Definition demo_end : Shield unit := (run demo_shield [] 0 demo_ops).1.
Definition demo_history : list (Z * list (string * Z)) := (run demo_shield [] 0 demo_ops).2.

Lemma demo_session : session demo_shield demo_end demo_history 3000.
Proof.
  apply (run_session demo_shield demo_shield [] 0 demo_ops); [by constructor|].
  unfold demo_ops. constructor; [exact I|].
  do 2 (constructor; [constructor; [repeat (constructor; [split; vm_compute; congruence|]); constructor
                                   |constructor]|]).
  constructor.
Qed.

(** ** Witnesses *)
Lemma shield_spend_within_limit_witness :
  demo_history = [(2000, [(USDC_MINT_DEVNET, 60)])] /\
  spend_in_window (history_spends demo_history) USDC_MINT_DEVNET 86400000 5000 <= 100.
Proof.
  split; [vm_compute; reflexivity|].
  apply (shield_spend_within_limit demo_shield demo_end demo_history 3000 5000
    (mkLimit USDC_MINT_DEVNET 100 None) demo_session).
  - vm_compute; discriminate.
  - vm_compute. left.
  - repeat split; vm_compute; discriminate.
Defined.

Lemma shield_rate_within_limit_witness :
  count_in_window (history_txs demo_history) 3600000 5000 <= 2.
Proof.
  apply (shield_rate_within_limit demo_shield demo_end demo_history 3000 5000 demo_session).
  - vm_compute; discriminate.
  - repeat split; vm_compute; discriminate.
Defined.
(* ===== verification/Hooks.v ===== *)
(** * Hooks and policy plugins ([sdk/kit/src/hooks.ts], [plugin.ts])

    The two consumer-supplied surfaces of [seal()]: the observe-only lifecycle hooks,
    of which only [onBeforeBuild] may abort, and the policy plugins, which may reject.
    Consumer code is a function of its arguments that answers an outcome and leaves a
    list of observable events; a call that throws is an outcome. *)

From S2P Require Import Prelude Types Accounts.
Local Open Scope string_scope.
Local Open Scope list_scope.

(** ** Consumer callbacks *)
Inductive outcome (A : Type) :=
  | Returned (a : A)
  | Threw (message : string).
Arguments Returned {A} _.
Arguments Threw {A} _.

(** The events a call leaves behind, and how it ends. *)
Abbreviation effect A := (list string * outcome A)%type.

Definition eff_ret {A} (a : A) : effect A := ([], Returned a).
Definition eff_bind {A B} (m : effect A) (k : A -> effect B) : effect B :=
  match m with
  | (l, Returned a) => let r := k a in (l ++ r.1, r.2)
  | (l, Threw e) => (l, Threw e)
  end.

Record SealHookContext := mkHookContext {
  hc_vault : Address;
  hc_agent : Address;
  hc_tokenMint : Address;
  hc_amount : Z;
  hc_network : string;
  hc_correlationId : string;
}.

(** [skipSeal] is typed [true]; untyped callers can return any value, of which the
    code reads the truth value. *)
Record SealHookAbort := mkAbort { skipSeal : bool; abort_reason : string }.

(** [P] is the type of the parameters, [T] of compiled transactions, [E] of errors and
    [R] of results the hooks are shown. *)
Record SealHooks (P T E R : Type) := mkHooks {
  h_onBeforeBuild : option (SealHookContext -> P -> effect (option SealHookAbort));
  h_onBeforeSign : option (SealHookContext -> T -> effect unit);
  h_onAfterSend : option (SealHookContext -> string -> effect unit);
  h_onError : option (SealHookContext -> E -> effect unit);
  h_onFinalize : option (SealHookContext -> R -> effect unit);
}.
Arguments mkHooks {P T E R}.
Arguments h_onBeforeBuild {P T E R}. Arguments h_onBeforeSign {P T E R}.
Arguments h_onAfterSend {P T E R}. Arguments h_onError {P T E R}.
Arguments h_onFinalize {P T E R}.

Section hooks.
Context {P T E R : Type}.
Implicit Types (h outer inner : SealHooks P T E R).

(** [await hook?.(ctx, arg)] *)
Definition call_opt {X A} (hook : option (SealHookContext -> X -> effect A))
    (ctx : SealHookContext) (arg : X) : effect (option A) :=
  match hook with
  | None => eff_ret None
  | Some f => eff_bind (f ctx arg) (fun a => eff_ret (Some a))
  end.

(** The abort that [result && result.skipSeal] selects. *)
Definition truthy_abort (r : option (option SealHookAbort)) : option SealHookAbort :=
  match r with
  | Some (Some a) => if skipSeal a then Some a else None
  | _ => None
  end.

Definition compose_build (outer inner : option (SealHookContext -> P -> effect (option SealHookAbort)))
    (ctx : SealHookContext) (params : P) : effect (option SealHookAbort) :=
  eff_bind (call_opt outer ctx params) (fun outerResult =>
    match truthy_abort outerResult with
    | Some a => eff_ret (Some a)
    | None =>
        eff_bind (call_opt inner ctx params) (fun innerResult =>
          eff_ret (truthy_abort innerResult))
    end).

Definition compose_observe {X} (outer inner : option (SealHookContext -> X -> effect unit))
    (ctx : SealHookContext) (arg : X) : effect unit :=
  eff_bind (call_opt outer ctx arg) (fun _ =>
  eff_bind (call_opt inner ctx arg) (fun _ => eff_ret tt)).

Definition composeHooks (outer inner : option (SealHooks P T E R)) : option (SealHooks P T E R) :=
  match outer, inner with
  | None, None => None
  | None, Some i => Some i
  | Some o, None => Some o
  | Some o, Some i => Some {|
      h_onBeforeBuild := Some (compose_build (h_onBeforeBuild o) (h_onBeforeBuild i));
      h_onBeforeSign := Some (compose_observe (h_onBeforeSign o) (h_onBeforeSign i));
      h_onAfterSend := Some (compose_observe (h_onAfterSend o) (h_onAfterSend i));
      h_onError := Some (compose_observe (h_onError o) (h_onError i));
      h_onFinalize := Some (compose_observe (h_onFinalize o) (h_onFinalize i)) |}
  end.

(** A throw is swallowed, with a warning, and reads as [undefined]. *)
Definition invokeHook {X A} (hooks : option (SealHooks P T E R))
    (key : SealHooks P T E R -> option (SealHookContext -> X -> effect A))
    (ctx : SealHookContext) (arg : X) : list string * option A :=
  match hooks ≫= key with
  | None => ([], None)
  | Some fn =>
      match fn ctx arg with
      | (l, Returned a) => (l, Some a)
      | (l, Threw message) => (l ++ ["[SealHooks] threw " +:+ message], None)
      end
  end.

(** The abort [seal()] acts on: only a [skipSeal] that is exactly [true]. *)
Definition build_abort (hooks : option (SealHooks P T E R)) (ctx : SealHookContext) (params : P)
    : option SealHookAbort :=
  truthy_abort (invokeHook hooks h_onBeforeBuild ctx params).2.

(** ** Lemmas on hooks *)
Lemma compose_build_returned fo fi ctx params lo ro li ri :
  fo ctx params = (lo, Returned ro) -> fi ctx params = (li, Returned ri) ->
  compose_build (Some fo) (Some fi) ctx params =
    match truthy_abort (Some ro) with
    | Some a => (lo, Returned (Some a))
    | None => (lo ++ li, Returned (truthy_abort (Some ri)))
    end.
Proof.
  intros Ho Hi. unfold compose_build, call_opt. rewrite Ho, Hi. unfold eff_bind, eff_ret.
  simpl. destruct ro as [a|]; simpl; [|by rewrite !app_nil_r].
  destruct (skipSeal a); simpl; by rewrite ?app_nil_r.
Qed.

Lemma compose_build_outer_throws fo fi ctx params l m :
  fo ctx params = (l, Threw m) -> compose_build (Some fo) fi ctx params = (l, Threw m).
Proof. intros Ho. unfold compose_build, call_opt. by rewrite Ho. Qed.

Lemma truthy_abort_idem r : truthy_abort (Some (truthy_abort r)) = truthy_abort r.
Proof.
  destruct r as [[a|]|]; [|done..]. unfold truthy_abort at 2 3.
  destruct (skipSeal a) eqn:Ha; simpl; by rewrite ?Ha.
Qed.
(** composed hooks. An outer abort wins, otherwise the inner hook decides; but when the
    outer hook throws, the inner one is never asked and the seal proceeds: its abort is
    lost. *)
Theorem composeHooks_abort outer inner ctx (params : P) :
  build_abort (composeHooks (Some outer) (Some inner)) ctx params =
  match h_onBeforeBuild outer with
  | Some fo =>
      match (fo ctx params).2 with
      | Threw _ => None
      | Returned ro =>
          match truthy_abort (Some ro) with
          | Some a => Some a
          | None => build_abort (Some inner) ctx params
          end
      end
  | None => build_abort (Some inner) ctx params
  end.
Proof.
  unfold build_abort, composeHooks, invokeHook. cbn [mbind option_bind h_onBeforeBuild].
  unfold compose_build, call_opt, eff_bind, eff_ret.
  destruct (h_onBeforeBuild outer) as [fo|], (h_onBeforeBuild inner) as [fi|]; simpl.
  all: repeat (destruct (fo ctx params) as [lo [ro|mo]]; simpl);
       repeat (destruct (fi ctx params) as [li [ri|mi]]; simpl); try done.
  all: try destruct ro as [a|]; simpl; try done; try destruct (skipSeal a) eqn:Ha; simpl; try done.
  all: try destruct ri as [b|]; simpl; try done; try destruct (skipSeal b) eqn:Hb; simpl; rewrite ?Ha, ?Hb; try done.
Qed.
End hooks.

(** ** Plugins *)
Record PluginState := mkPluginState {
  ps_globalBudget : Z * Z * Z;
  ps_agentBudget : option (Z * Z * Z);
  ps_vaultStatus : VaultStatus;
  ps_capabilityTier : Z;
  ps_maxTransactionUsd : Z;
  ps_resolvedAtTimestamp : Z;
}.

Record PluginContext (I : Type) := mkPluginContext {
  pc_vault : Address;
  pc_agent : Address;
  pc_tokenMint : Address;
  pc_amount : Z;
  pc_network : string;
  pc_instructions : list I;
  pc_correlationId : string;
  pc_state : PluginState;
}.
Arguments mkPluginContext {I}.
Arguments pc_state {I}. Arguments pc_amount {I}. Arguments pc_instructions {I}.
Arguments pc_correlationId {I}.

Inductive PluginResult :=
  | PluginAllow
  | PluginReject (reason : string) (code : option string).

Record SigilPolicyPlugin (I : Type) := mkPlugin {
  plugin_name : string;
  plugin_check : PluginContext I -> outcome PluginResult;
}.
Arguments mkPlugin {I}. Arguments plugin_name {I}. Arguments plugin_check {I}.

Section plugins.
Context {I : Type}.
Implicit Types (p : SigilPolicyPlugin I) (ctx : PluginContext I).

Definition plugin_rejected (name reason : string) (code : option string) (correlationId : string)
    : SigilError :=
  sdk_error "SIGIL_ERROR__SDK__PLUGIN_REJECTED"
    ([("plugin", CStr name); ("reason", CStr reason)]
      ++ match code with Some c => [("code", CStr c)] | None => [] end
      ++ [("correlationId", CStr correlationId)]).

Definition run_plugin ctx p : res SigilError unit :=
  match plugin_check p ctx with
  | Threw message => Throw (plugin_rejected (plugin_name p) message None (pc_correlationId ctx))
  | Returned (PluginReject reason code) =>
      Throw (plugin_rejected (plugin_name p) reason code (pc_correlationId ctx))
  | Returned PluginAllow => Ok tt
  end.

Definition runPlugins (plugins : list (SigilPolicyPlugin I)) ctx : res SigilError unit :=
  for_each (run_plugin ctx) plugins.

(** ** Validation of a plugin list

    What [typeof] and the property reads see of a candidate plugin. *)
Inductive plugin_value :=
  | NotAnObject (type : string)
  | PluginObject (name : option string) (check_is_function : bool).

Inductive plugin_list_value :=
  | NotAnArray (type : string)
  | PluginArray (l : list plugin_value).

Definition invalid_config (field expected : string) : SigilError :=
  sdk_error "SIGIL_ERROR__SDK__INVALID_CONFIG" [("field", CStr field); ("expected", CStr expected)].

Fixpoint validate_plugins (i : nat) (names : gset string) (l : list plugin_value)
    : res SigilError unit :=
  match l with
  | [] => Ok tt
  | NotAnObject _ :: _ => Throw (invalid_config ("plugins[" +:+ pretty i +:+ "]") "object")
  | PluginObject None _ :: _ =>
      Throw (invalid_config ("plugins[" +:+ pretty i +:+ "].name") "string")
  | PluginObject (Some name) isFn :: l' =>
      throw_if (bool_decide (name = ""))
        (invalid_config ("plugins[" +:+ pretty i +:+ "].name") "string") ;;
      throw_if (negb isFn)
        (invalid_config ("plugins[" +:+ name +:+ "].check") "function") ;;
      throw_if (bool_decide (name ∈ names)) (invalid_config "plugins[].name" "unique") ;;
      validate_plugins (S i) ({[ name ]} ∪ names) l'
  end.

Definition validatePluginList (plugins : plugin_list_value) : res SigilError unit :=
  match plugins with
  | NotAnArray _ => Throw (invalid_config "plugins" "SigilPolicyPlugin[]")
  | PluginArray l => validate_plugins 0 ∅ l
  end.

(** ** Lemmas on plugins *)
Lemma run_plugin_ok ctx p :
  run_plugin ctx p = Ok tt <-> plugin_check p ctx = Returned PluginAllow.
Proof. unfold run_plugin. destruct (plugin_check p ctx) as [[]|]; split; congruence. Qed.

Lemma runPlugins_ok plugins ctx :
  runPlugins plugins ctx = Ok tt <->
  Forall (fun p => plugin_check p ctx = Returned PluginAllow) plugins.
Proof.
  unfold runPlugins. rewrite for_each_ok.
  split; intros H; (eapply Forall_impl; [exact H|]); intros p; apply run_plugin_ok.
Qed.

Lemma runPlugins_throw_code plugins ctx e :
  runPlugins plugins ctx = Throw e -> error_code e = "SIGIL_ERROR__SDK__PLUGIN_REJECTED".
Proof.
  unfold runPlugins. intros (l1 & p & l2 & _ & _ & Hp)%for_each_throw.
  unfold run_plugin in Hp. destruct (plugin_check p ctx) as [[|reason code]|m]; by simplify_eq.
Qed.

Definition plugin_value_name (v : plugin_value) : option string :=
  match v with PluginObject (Some n) _ => Some n | _ => None end.

Definition good_plugin (v : plugin_value) : Prop :=
  exists n, v = PluginObject (Some n) true /\ n <> "".

Lemma validate_plugins_ok i names l :
  validate_plugins i names l = Ok tt <->
  Forall good_plugin l /\ NoDup (omap plugin_value_name l) /\
  forall n, n ∈ omap plugin_value_name l -> n ∉ names.
Proof.
  revert i names. induction l as [|v l IH]; intros i names.
  { split; [|done]. intros _. split_and!; [constructor|constructor|]. intros n Hn. set_solver. }
  unfold good_plugin in *. destruct v as [t|[n|] isFn]; csimpl; rewrite ?Forall_cons.
  1, 3: split; [discriminate|]; intros [[(m & Hm & _) _] _]; discriminate.
  destruct (bool_decide_reflect (n = "")) as [Hn|Hn]; cbn.
  { split; [discriminate|]. intros [[(m & [= -> ->] & Hm) _] _]. done. }
  destruct isFn; cbn.
  2: { split; [discriminate|]. intros [[(m & Hm & _) _] _]. discriminate. }
  destruct (bool_decide_reflect (n ∈ names)) as [Hin|Hin]; cbn.
  { split; [discriminate|]. intros (_ & _ & H). destruct (H n); set_solver. }
  rewrite IH, NoDup_cons. split.
  - intros (HF & HN & Hd). split_and!; [by eauto|done| |done|].
    + intros Hm. specialize (Hd n Hm). set_solver.
    + intros m Hm. specialize (Hd m). set_solver.
  - intros ([_ HF] & [Hnin HN] & Hd). split_and!; [done..|]. intros m Hm. specialize (Hd m). set_solver.
Qed.
End plugins.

INSTRUCTIONS FOR THE TASK
Check each line of the entries for the word "message". State how many lines hold it, and write nothing else.

REPLY TO THE EXERCISE
3